(Collected data entries)
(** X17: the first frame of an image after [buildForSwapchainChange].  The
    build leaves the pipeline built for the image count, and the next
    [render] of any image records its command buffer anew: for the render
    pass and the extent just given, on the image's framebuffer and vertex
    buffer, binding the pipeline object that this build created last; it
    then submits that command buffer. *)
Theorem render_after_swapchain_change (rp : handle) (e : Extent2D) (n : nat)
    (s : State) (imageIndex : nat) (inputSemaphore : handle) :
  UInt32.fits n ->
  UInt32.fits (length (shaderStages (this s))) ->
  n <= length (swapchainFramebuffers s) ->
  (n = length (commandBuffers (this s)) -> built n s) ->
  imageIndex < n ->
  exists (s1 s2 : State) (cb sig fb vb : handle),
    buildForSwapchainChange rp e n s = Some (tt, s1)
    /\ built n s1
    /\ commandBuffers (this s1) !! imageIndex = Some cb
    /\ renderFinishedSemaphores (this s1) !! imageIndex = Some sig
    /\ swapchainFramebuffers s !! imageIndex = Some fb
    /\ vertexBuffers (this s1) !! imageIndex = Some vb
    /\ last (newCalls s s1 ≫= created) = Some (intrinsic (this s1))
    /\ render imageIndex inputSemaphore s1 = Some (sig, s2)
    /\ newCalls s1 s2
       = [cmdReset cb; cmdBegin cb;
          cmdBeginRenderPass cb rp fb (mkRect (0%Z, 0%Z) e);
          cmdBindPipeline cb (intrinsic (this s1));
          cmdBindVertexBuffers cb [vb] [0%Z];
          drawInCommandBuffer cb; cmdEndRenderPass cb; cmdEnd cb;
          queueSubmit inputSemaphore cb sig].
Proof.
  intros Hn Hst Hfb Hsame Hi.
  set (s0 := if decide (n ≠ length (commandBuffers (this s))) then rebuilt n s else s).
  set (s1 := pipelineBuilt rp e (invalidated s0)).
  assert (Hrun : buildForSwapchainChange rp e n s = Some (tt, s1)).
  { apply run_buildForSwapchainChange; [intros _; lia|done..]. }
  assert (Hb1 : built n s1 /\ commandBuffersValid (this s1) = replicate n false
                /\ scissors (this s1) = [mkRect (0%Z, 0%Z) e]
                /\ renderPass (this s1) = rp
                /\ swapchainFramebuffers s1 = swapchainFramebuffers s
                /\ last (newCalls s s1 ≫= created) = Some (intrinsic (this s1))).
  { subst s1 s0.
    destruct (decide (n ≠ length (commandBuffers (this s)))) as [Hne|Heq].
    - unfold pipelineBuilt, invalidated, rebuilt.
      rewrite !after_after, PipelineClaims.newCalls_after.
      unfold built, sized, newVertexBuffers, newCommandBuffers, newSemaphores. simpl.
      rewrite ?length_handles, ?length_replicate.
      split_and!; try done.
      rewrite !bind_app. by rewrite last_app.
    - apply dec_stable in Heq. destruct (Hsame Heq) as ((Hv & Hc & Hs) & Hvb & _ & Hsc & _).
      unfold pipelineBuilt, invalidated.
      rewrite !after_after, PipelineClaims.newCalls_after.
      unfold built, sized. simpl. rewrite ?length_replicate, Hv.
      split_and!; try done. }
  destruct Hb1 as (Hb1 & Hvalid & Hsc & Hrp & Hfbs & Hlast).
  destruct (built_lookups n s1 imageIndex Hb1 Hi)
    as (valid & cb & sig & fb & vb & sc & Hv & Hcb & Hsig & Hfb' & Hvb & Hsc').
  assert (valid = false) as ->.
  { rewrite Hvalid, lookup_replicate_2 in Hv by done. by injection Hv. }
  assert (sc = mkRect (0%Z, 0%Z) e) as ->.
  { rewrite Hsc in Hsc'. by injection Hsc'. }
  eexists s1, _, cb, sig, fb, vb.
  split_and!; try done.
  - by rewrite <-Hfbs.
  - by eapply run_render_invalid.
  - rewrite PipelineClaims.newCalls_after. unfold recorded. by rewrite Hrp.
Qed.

WORK INSTRUCTIONS:
Filter the data for the string "injection" and copy every line that has it.

RESPONSE TO THIS EXERCISE:
  { rewrite Hvalid, lookup_replicate_2 in Hv by done. by injection Hv. }
  { rewrite Hsc in Hsc'. by injection Hsc'. }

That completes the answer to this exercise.